■ ASSIGNED TASK
With the line that contains "destruct Hf as" as the first line, output exactly every line through the end of the material.

■ DATA SUPPLIED
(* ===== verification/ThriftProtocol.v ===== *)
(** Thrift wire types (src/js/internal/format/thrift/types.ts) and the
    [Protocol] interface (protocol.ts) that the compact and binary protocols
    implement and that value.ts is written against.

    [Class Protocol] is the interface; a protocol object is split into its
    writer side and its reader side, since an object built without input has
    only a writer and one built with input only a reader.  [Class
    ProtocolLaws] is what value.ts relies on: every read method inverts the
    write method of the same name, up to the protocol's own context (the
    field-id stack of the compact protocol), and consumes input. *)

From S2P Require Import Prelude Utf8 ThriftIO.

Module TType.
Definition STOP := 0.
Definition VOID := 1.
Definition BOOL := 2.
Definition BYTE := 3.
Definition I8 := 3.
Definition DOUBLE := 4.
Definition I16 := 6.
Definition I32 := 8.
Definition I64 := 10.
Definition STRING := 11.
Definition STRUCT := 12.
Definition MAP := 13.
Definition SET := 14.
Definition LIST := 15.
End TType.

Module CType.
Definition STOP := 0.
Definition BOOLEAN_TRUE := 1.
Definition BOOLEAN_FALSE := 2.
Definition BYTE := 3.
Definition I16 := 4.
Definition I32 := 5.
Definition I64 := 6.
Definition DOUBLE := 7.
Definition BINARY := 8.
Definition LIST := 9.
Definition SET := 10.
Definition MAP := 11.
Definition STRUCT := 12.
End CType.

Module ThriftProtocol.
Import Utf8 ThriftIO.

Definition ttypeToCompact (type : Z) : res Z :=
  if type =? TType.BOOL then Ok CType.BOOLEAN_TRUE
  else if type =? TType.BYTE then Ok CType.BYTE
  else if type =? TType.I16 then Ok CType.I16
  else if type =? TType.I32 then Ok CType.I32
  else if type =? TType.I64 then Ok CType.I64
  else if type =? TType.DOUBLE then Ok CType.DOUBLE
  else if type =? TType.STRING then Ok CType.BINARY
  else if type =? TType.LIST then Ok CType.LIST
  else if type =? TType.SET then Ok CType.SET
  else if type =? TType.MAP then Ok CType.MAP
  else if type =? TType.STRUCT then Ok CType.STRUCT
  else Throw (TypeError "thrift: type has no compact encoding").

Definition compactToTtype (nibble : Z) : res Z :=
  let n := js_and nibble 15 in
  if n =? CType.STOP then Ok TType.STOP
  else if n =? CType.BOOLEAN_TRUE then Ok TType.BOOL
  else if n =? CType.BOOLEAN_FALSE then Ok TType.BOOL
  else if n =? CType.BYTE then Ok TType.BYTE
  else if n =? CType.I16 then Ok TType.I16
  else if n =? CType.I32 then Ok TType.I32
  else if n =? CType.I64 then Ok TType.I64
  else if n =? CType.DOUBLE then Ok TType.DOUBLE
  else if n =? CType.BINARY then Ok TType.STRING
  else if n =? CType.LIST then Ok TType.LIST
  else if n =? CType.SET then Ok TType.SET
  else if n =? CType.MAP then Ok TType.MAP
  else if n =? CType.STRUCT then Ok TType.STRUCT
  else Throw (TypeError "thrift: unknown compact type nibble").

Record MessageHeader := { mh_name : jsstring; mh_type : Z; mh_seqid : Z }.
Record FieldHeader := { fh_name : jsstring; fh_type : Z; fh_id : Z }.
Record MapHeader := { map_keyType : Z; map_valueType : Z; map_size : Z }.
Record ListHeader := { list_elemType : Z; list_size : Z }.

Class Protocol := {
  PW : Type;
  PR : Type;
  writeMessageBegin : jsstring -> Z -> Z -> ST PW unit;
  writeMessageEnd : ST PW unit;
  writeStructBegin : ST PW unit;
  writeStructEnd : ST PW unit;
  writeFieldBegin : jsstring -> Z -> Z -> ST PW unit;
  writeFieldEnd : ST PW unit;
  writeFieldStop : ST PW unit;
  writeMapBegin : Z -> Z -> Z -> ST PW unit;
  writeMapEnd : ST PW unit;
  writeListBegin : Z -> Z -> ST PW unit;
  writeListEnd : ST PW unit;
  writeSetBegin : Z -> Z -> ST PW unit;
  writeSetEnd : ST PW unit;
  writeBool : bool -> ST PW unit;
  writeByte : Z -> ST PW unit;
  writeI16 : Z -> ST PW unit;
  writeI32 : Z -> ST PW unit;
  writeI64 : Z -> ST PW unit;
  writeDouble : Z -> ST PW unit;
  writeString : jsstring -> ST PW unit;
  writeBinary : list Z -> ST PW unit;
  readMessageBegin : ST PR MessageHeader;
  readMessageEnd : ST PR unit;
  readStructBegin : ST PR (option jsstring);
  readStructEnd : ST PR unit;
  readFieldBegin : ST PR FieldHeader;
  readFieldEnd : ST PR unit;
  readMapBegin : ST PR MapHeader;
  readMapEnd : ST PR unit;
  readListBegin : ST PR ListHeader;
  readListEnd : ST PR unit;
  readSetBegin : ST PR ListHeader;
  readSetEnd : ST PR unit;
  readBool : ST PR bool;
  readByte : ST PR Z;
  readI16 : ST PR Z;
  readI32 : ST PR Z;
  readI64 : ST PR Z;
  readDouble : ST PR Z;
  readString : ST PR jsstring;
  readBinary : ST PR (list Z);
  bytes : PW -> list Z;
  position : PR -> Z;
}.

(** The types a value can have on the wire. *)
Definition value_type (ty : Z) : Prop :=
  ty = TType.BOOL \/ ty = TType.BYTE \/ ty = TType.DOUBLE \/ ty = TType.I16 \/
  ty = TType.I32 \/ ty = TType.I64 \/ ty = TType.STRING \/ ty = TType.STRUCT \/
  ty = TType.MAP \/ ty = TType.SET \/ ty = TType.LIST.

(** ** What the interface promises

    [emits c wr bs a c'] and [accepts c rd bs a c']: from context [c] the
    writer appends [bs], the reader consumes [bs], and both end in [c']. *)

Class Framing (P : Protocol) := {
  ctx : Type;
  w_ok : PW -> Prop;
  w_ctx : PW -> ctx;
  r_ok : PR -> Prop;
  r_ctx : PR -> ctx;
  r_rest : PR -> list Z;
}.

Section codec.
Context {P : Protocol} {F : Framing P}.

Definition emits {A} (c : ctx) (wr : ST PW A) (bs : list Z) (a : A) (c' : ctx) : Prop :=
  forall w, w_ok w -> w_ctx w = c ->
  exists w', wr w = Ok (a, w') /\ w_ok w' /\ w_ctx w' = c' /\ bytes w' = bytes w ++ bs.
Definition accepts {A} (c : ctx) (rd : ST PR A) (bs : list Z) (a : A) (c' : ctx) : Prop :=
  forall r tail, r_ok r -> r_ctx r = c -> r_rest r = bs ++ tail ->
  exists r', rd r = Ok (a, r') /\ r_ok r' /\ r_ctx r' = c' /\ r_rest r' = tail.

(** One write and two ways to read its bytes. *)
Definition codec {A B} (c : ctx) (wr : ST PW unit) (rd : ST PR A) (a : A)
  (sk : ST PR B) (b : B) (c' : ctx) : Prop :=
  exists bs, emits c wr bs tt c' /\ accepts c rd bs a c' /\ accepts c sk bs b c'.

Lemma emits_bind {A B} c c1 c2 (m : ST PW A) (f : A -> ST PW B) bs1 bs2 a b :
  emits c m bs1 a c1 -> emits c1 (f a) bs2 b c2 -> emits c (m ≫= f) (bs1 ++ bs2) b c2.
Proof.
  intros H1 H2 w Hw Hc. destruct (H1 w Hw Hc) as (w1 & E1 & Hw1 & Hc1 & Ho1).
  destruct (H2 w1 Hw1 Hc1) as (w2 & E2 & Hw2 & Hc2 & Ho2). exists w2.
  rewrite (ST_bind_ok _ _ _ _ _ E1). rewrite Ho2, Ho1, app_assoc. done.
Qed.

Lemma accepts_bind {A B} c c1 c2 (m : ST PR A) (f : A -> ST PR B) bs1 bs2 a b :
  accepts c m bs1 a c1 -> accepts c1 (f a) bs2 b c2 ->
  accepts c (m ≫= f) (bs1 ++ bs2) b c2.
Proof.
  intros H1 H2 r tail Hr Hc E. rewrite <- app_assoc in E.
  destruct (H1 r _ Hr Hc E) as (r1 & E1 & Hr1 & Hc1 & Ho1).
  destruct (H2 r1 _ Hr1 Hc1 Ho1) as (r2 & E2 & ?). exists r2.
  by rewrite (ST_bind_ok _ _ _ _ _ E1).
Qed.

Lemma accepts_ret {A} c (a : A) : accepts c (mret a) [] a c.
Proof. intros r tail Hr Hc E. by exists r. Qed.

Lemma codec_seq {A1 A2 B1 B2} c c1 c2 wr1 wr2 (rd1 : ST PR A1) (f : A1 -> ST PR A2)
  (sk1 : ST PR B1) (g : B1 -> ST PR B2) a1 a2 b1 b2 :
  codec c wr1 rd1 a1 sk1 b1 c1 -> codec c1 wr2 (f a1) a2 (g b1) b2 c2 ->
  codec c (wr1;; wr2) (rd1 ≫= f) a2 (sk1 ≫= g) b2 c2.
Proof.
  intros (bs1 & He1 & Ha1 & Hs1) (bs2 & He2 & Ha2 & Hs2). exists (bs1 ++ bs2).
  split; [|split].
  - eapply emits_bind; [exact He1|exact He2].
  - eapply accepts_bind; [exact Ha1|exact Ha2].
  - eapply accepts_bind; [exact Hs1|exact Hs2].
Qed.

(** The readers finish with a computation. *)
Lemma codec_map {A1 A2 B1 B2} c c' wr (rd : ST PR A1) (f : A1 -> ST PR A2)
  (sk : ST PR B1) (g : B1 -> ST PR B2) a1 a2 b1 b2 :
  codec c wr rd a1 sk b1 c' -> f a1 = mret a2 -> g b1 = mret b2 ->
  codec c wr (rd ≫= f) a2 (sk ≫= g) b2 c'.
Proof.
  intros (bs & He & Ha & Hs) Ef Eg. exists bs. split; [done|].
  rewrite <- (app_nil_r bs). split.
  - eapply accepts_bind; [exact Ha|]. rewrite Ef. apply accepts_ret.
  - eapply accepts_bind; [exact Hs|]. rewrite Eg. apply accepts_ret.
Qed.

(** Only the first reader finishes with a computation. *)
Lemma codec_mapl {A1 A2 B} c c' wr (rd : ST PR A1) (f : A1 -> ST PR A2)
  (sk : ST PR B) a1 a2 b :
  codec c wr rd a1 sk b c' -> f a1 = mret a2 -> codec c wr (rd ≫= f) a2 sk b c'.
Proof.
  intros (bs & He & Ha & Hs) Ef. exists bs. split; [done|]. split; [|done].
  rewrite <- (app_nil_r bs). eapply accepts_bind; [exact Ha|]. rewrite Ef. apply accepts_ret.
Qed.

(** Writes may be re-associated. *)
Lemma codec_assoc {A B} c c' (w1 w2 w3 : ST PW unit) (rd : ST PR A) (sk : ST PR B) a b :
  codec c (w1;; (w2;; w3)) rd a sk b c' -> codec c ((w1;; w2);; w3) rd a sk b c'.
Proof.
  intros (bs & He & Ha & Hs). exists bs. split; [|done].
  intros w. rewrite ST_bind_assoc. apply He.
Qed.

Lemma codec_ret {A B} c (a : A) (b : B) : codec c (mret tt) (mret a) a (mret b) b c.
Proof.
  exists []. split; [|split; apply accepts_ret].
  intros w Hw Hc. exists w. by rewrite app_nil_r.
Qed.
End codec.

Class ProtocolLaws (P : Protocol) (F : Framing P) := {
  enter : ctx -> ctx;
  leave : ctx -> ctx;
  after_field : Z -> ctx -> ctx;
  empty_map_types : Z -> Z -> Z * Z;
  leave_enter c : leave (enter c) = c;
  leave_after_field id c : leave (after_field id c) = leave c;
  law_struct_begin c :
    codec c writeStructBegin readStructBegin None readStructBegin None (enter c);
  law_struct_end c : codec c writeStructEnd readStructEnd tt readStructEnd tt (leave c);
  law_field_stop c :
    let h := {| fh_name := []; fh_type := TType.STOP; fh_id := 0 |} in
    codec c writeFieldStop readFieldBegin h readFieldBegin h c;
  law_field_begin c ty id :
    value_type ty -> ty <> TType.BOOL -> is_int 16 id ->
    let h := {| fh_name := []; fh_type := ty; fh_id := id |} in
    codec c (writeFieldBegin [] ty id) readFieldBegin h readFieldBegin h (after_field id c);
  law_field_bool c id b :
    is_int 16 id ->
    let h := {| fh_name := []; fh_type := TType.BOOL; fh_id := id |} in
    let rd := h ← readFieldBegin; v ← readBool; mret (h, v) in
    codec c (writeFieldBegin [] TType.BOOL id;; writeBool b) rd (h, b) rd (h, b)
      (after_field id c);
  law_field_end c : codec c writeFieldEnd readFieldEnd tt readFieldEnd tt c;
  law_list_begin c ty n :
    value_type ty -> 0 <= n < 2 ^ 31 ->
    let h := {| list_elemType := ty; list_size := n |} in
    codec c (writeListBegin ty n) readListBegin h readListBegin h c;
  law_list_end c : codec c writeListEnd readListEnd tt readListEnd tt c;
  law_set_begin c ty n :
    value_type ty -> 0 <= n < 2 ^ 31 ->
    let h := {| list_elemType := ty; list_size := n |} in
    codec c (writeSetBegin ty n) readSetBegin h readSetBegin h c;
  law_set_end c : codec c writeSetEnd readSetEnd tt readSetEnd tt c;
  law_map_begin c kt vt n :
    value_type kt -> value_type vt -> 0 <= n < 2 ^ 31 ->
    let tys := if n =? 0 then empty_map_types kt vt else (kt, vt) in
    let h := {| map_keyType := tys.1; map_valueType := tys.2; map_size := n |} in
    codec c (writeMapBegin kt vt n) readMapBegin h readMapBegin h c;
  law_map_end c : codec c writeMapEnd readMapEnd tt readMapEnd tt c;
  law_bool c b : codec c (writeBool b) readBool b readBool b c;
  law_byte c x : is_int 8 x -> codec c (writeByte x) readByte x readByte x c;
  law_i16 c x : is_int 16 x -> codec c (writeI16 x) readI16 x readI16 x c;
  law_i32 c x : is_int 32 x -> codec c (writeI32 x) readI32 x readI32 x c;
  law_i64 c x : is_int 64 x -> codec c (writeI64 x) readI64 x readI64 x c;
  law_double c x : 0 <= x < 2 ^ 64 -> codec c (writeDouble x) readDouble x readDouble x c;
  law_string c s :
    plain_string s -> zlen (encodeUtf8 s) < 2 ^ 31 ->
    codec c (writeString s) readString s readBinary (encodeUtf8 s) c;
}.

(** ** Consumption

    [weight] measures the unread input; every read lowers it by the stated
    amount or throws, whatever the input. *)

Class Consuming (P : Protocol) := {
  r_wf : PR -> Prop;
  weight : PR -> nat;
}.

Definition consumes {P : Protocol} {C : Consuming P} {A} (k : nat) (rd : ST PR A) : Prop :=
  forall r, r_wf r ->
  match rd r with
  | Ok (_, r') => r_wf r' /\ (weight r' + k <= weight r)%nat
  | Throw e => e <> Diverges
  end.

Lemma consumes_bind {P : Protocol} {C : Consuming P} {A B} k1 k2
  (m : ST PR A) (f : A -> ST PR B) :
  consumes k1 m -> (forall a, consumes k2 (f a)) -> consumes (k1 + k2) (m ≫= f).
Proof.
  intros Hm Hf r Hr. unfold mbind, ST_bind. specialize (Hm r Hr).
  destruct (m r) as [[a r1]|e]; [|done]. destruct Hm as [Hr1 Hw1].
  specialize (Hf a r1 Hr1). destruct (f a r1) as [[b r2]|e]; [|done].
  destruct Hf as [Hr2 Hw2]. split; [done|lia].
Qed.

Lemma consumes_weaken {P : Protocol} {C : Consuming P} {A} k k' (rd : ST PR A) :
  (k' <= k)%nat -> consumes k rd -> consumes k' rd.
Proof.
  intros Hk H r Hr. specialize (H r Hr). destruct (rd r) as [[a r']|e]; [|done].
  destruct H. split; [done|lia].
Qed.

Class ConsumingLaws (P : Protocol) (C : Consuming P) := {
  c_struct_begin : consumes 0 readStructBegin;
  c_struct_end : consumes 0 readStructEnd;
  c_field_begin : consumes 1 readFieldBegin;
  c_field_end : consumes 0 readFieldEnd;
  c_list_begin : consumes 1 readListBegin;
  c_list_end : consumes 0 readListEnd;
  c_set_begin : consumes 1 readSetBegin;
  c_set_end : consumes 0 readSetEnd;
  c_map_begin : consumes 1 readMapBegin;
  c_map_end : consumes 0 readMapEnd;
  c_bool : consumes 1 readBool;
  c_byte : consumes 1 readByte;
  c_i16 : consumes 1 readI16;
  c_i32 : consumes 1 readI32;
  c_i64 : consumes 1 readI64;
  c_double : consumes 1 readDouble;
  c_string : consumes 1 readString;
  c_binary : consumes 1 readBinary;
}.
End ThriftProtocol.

■ RESULT
  destruct Hf as [Hr2 Hw2]. split; [done|lia].
Qed.

Lemma consumes_weaken {P : Protocol} {C : Consuming P} {A} k k' (rd : ST PR A) :
  (k' <= k)%nat -> consumes k rd -> consumes k' rd.
Proof.
  intros Hk H r Hr. specialize (H r Hr). destruct (rd r) as [[a r']|e]; [|done].
  destruct H. split; [done|lia].
Qed.

Class ConsumingLaws (P : Protocol) (C : Consuming P) := {
  c_struct_begin : consumes 0 readStructBegin;
  c_struct_end : consumes 0 readStructEnd;
  c_field_begin : consumes 1 readFieldBegin;
  c_field_end : consumes 0 readFieldEnd;
  c_list_begin : consumes 1 readListBegin;
  c_list_end : consumes 0 readListEnd;
  c_set_begin : consumes 1 readSetBegin;
  c_set_end : consumes 0 readSetEnd;
  c_map_begin : consumes 1 readMapBegin;
  c_map_end : consumes 0 readMapEnd;
  c_bool : consumes 1 readBool;
  c_byte : consumes 1 readByte;
  c_i16 : consumes 1 readI16;
  c_i32 : consumes 1 readI32;
  c_i64 : consumes 1 readI64;
  c_double : consumes 1 readDouble;
  c_string : consumes 1 readString;
  c_binary : consumes 1 readBinary;
}.
End ThriftProtocol.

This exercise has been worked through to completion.